The United States dollar index (DXY) began the new week at 97.904 after touching multi-week lows of 97.43 during Friday's session, pressured by a combination of soft data and falling Treasury yields.
Nonfarm payrolls showed the economy added just 22,000 jobs in August, far short of the 75,000 expected.
The unemployment rate rose to 4.3%, while June’s figures were revised to show a net job loss.
Federal Reserve officials sent mixed signals. New York Fed President John Williams noted rates may fall eventually, but said more evidence is needed. Richmond’s Tom Barkin also spoke of modest adjustments ahead.
CME Group FedWatch Tool data now shows an 8% chance of a larger half-point September cut, while implied rates suggest 70 bps of easing by year-end and more than 150 bps by the end of 2026.
Euro climbs on stronger GDP, weaker dollar
The EUR/USD currency pair rose to 1.1759 last week as dollar weakness accelerated after the jobs data miss.
Eurozone GDP for the second quarter was revised upward on an annual basis, offering additional support.
Traders now turn to next week’s U.S. consumer price index report to gauge whether disinflation continues.
A softer print could cement the case for a September rate cut and sustain euro strength into the new week.
Aussie rallies to six-week high on Fed bets
The Aussie surged to 0.6588 last week, its highest since late July, before consolidating around 0.6565. The weak NFP report bolstered expectations of U.S. easing, driving broad dollar selling.
Australian dollar direction this week will be shaped by domestic sentiment surveys and Chinese economic releases.
Westpac consumer confidence and NAB business confidence are due Tuesday, while China will publish trade, inflation, and producer price data that could sway risk sentiment.
Sterling climbs above 1.35 as yields fall
Sterling closed the week higher, breaking through 1.3500 after weak U.S. jobs data sent Treasury yields tumbling.
The pound was further supported by broad dollar weakness.
UK GDP and trade data later this week will provide fresh direction for sterling traders.
Yen strengthens as dollar retreats on weak payrolls
The USD/JPY currency pair reversed sharply after trading below 147.43 last week, amid tumbling U.S. Treasury yields and heavy selling pressure on the dollar.
The Yen has since retraced much of the move to trade at 148.32 against the U.S. dollar after Prime Minister Shigeru Ishiba’s resignation heightened political uncertainty, with investors now awaiting the release of Japan’s second-quarter GDP later on Monday.
The BLS report showed weaker hiring, an uptick in the unemployment rate, and a downward revision to June’s data.
The figures reinforced bets on a Fed cut, dragging the dollar lower and fuelling safe-haven demand for the yen.

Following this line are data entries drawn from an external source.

(* ===== verification/Health.v ===== *)
(** * The health of the server (rpcapi/healthInfo.go)

    getHealth weighs readings of the machine in float64 and truncates. The
    arithmetic is that of IEEE 754 binary64 as the Standard Library specifies
    it (SpecFloat), the readings are the class [Machine]. *)
From S2P Require Import Prelude GoLib.
From Stdlib Require Import SpecFloat.

Abbreviation float64 := spec_float.

Definition f_add : float64 -> float64 -> float64 := SFadd 53 1024.
Definition f_sub : float64 -> float64 -> float64 := SFsub 53 1024.
Definition f_mul : float64 -> float64 -> float64 := SFmul 53 1024.
Definition f_div : float64 -> float64 -> float64 := SFdiv 53 1024.
(* float64 of an integer, rounded to nearest *)
Definition f_of_Z (z : Z) : float64 := binary_normalize 53 1024 z 0 false.
(* x > y *)
Definition f_gt (x y : float64) : bool := SFltb y x.

Definition healthMemMax : float64 := f_of_Z 100.
Definition healthLoadMax : float64 := f_of_Z 10.
Definition healthSocksMax : float64 := f_of_Z 10000.
(* the constant 0.33 *)
Definition weight : float64 := f_div (f_of_Z 33) (f_of_Z 100).

(* gopsutil; [overflow] is the conversion to int32 of what has no int32 *)
Class Machine (S : Type) := {
  VirtualMemory_UsedPercent : M S float64;
  Avg_Load15 : M S float64;
  Connections_tcp : M S nat;
  overflow : float64 -> Z;
}.

(* int32(x): truncation towards zero *)
Definition truncate (x : float64) : option Z :=
  match x with
  | S754_zero _ => Some 0%Z
  | S754_finite s m e =>
      let n := Z.shiftl (Zpos m) e in Some (if s : bool then - n else n)%Z
  | _ => None
  end.

Section health.
Context {S : Type} {K : Machine S}.

Definition f_int32 (x : float64) : Z :=
  match truncate x with
  | Some z => if in_int32 z then z else overflow x
  | None => overflow x
  end.

Definition health_of (memUsed load15 sockets : float64) : Z :=
  let memUsed := if f_gt memUsed healthMemMax then healthMemMax else memUsed in
  let load15 := if f_gt load15 healthLoadMax then healthLoadMax else load15 in
  let sockets := if f_gt sockets healthSocksMax then healthSocksMax else sockets in
  f_int32 (f_mul (f_sub (f_of_Z 1)
    (f_add (f_add (f_mul weight (f_div memUsed healthMemMax))
                  (f_mul weight (f_div load15 healthLoadMax)))
           (f_mul weight (f_div sockets healthSocksMax)))) (f_of_Z 100)).

Definition getHealth : M S Z :=
  let! memUsed := VirtualMemory_UsedPercent in
  let! load15 := Avg_Load15 in
  let! n := Connections_tcp in
  let result := health_of memUsed load15 (f_of_Z (Z.of_nat n)) in
  fail_if! (result <? 0)%Z || (100 <=? result)%Z
    with Errorf ("expected health to be between 0 and 99: " +:+ decimal result) in
  retM result.

(* the health the API tells is between 0 and 99, or an error. A machine at
    or over the three maxima has health 1, since the weights only add up to
    0.99; one with nothing in use has no health but an error, since 100 is not
    below 100. *)
Lemma getHealth_bounds (s s1 s2 s3 : S) (memUsed load15 : float64) (n : nat) :
  VirtualMemory_UsedPercent s = (Ok memUsed, s1) -> Avg_Load15 s1 = (Ok load15, s2) ->
  Connections_tcp s2 = (Ok n, s3) ->
  (forall h, (getHealth s).1 = Ok h -> (0 <= h < 100)%Z) /\
  (f_gt memUsed healthMemMax = true -> f_gt load15 healthLoadMax = true ->
   f_gt (f_of_Z (Z.of_nat n)) healthSocksMax = true -> getHealth s = (Ok 1%Z, s3)) /\
  (memUsed = f_of_Z 0 -> load15 = f_of_Z 0 -> n = 0 ->
   getHealth s = (Err (Errorf "expected health to be between 0 and 99: 100"), s3)).
Proof.
  intros H1 H2 H3. unfold getHealth, bindM. rewrite H1, H2, H3.
  split_and!.
  - intros h. destruct (_ || _) eqn:E; [done|]. apply orb_false_iff in E as [E1 E2].
    intros [= <-]. apply Z.ltb_ge in E1. apply Z.leb_gt in E2. lia.
  - intros Hm Hl Hs. unfold health_of. rewrite Hm, Hl, Hs. vm_compute. reflexivity.
  - intros -> -> ->. vm_compute. reflexivity.
Qed.
End health.

(** ** Witness *)

(* the readings of an idle machine, and of a busy one *)
Definition demo_machine (mem load n : Z) : Machine unit := {|
  VirtualMemory_UsedPercent := retM (f_of_Z mem);
  Avg_Load15 := retM (f_of_Z load);
  Connections_tcp := retM (Z.to_nat n);
  overflow := fun _ => 0%Z;
|}.

Lemma getHealth_bounds_witness :
  (getHealth (K:=demo_machine 100 12 10001) tt).1 = Ok 1%Z /\
  (getHealth (K:=demo_machine 50 1 100) tt).1 = Ok 79%Z /\
  exists e, (getHealth (K:=demo_machine 0 0 0) tt).1 = Err e.
Proof.
  split; [vm_compute; reflexivity|]. split; [vm_compute; reflexivity|].
  destruct (getHealth_bounds (K:=demo_machine 0 0 0) tt tt tt tt (f_of_Z 0) (f_of_Z 0) 0
              eq_refl eq_refl eq_refl) as (_ & _ & H).
  rewrite (H eq_refl eq_refl eq_refl). eexists. reflexivity.
Defined.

Economic outlook for the week ahead
On Monday, Japan reports current account data and GDP growth, while China releases its balance of trade figures alongside updates from the National People’s Congress. Australia will publish building permits and housing approvals.
On Tuesday, the UK releases retail sales monitor data, Australia publishes Westpac consumer confidence and NAB business confidence, and the U.S. updates Redbook sales along with annual revisions to nonfarm payrolls.
On Wednesday, South Korea posts its unemployment rate, China releases inflation and producer price index figures, and the U.S. publishes PPI and wholesale inventories.
On Thursday, Japan updates its Reuters Tankan index, PPI, and foreign bond investment, while Europe awaits the ECB interest rate decision and President Christine Lagarde’s press conference. The U.S. will release CPI and initial jobless claims.
On Friday, the UK publishes RICS house price balance, balance of trade, GDP growth, and industrial and manufacturing production data. Japan reports capacity utilisation and industrial production. Australia will hear from RBA’s Jones, while in the U.S., the University of Michigan updates consumer sentiment.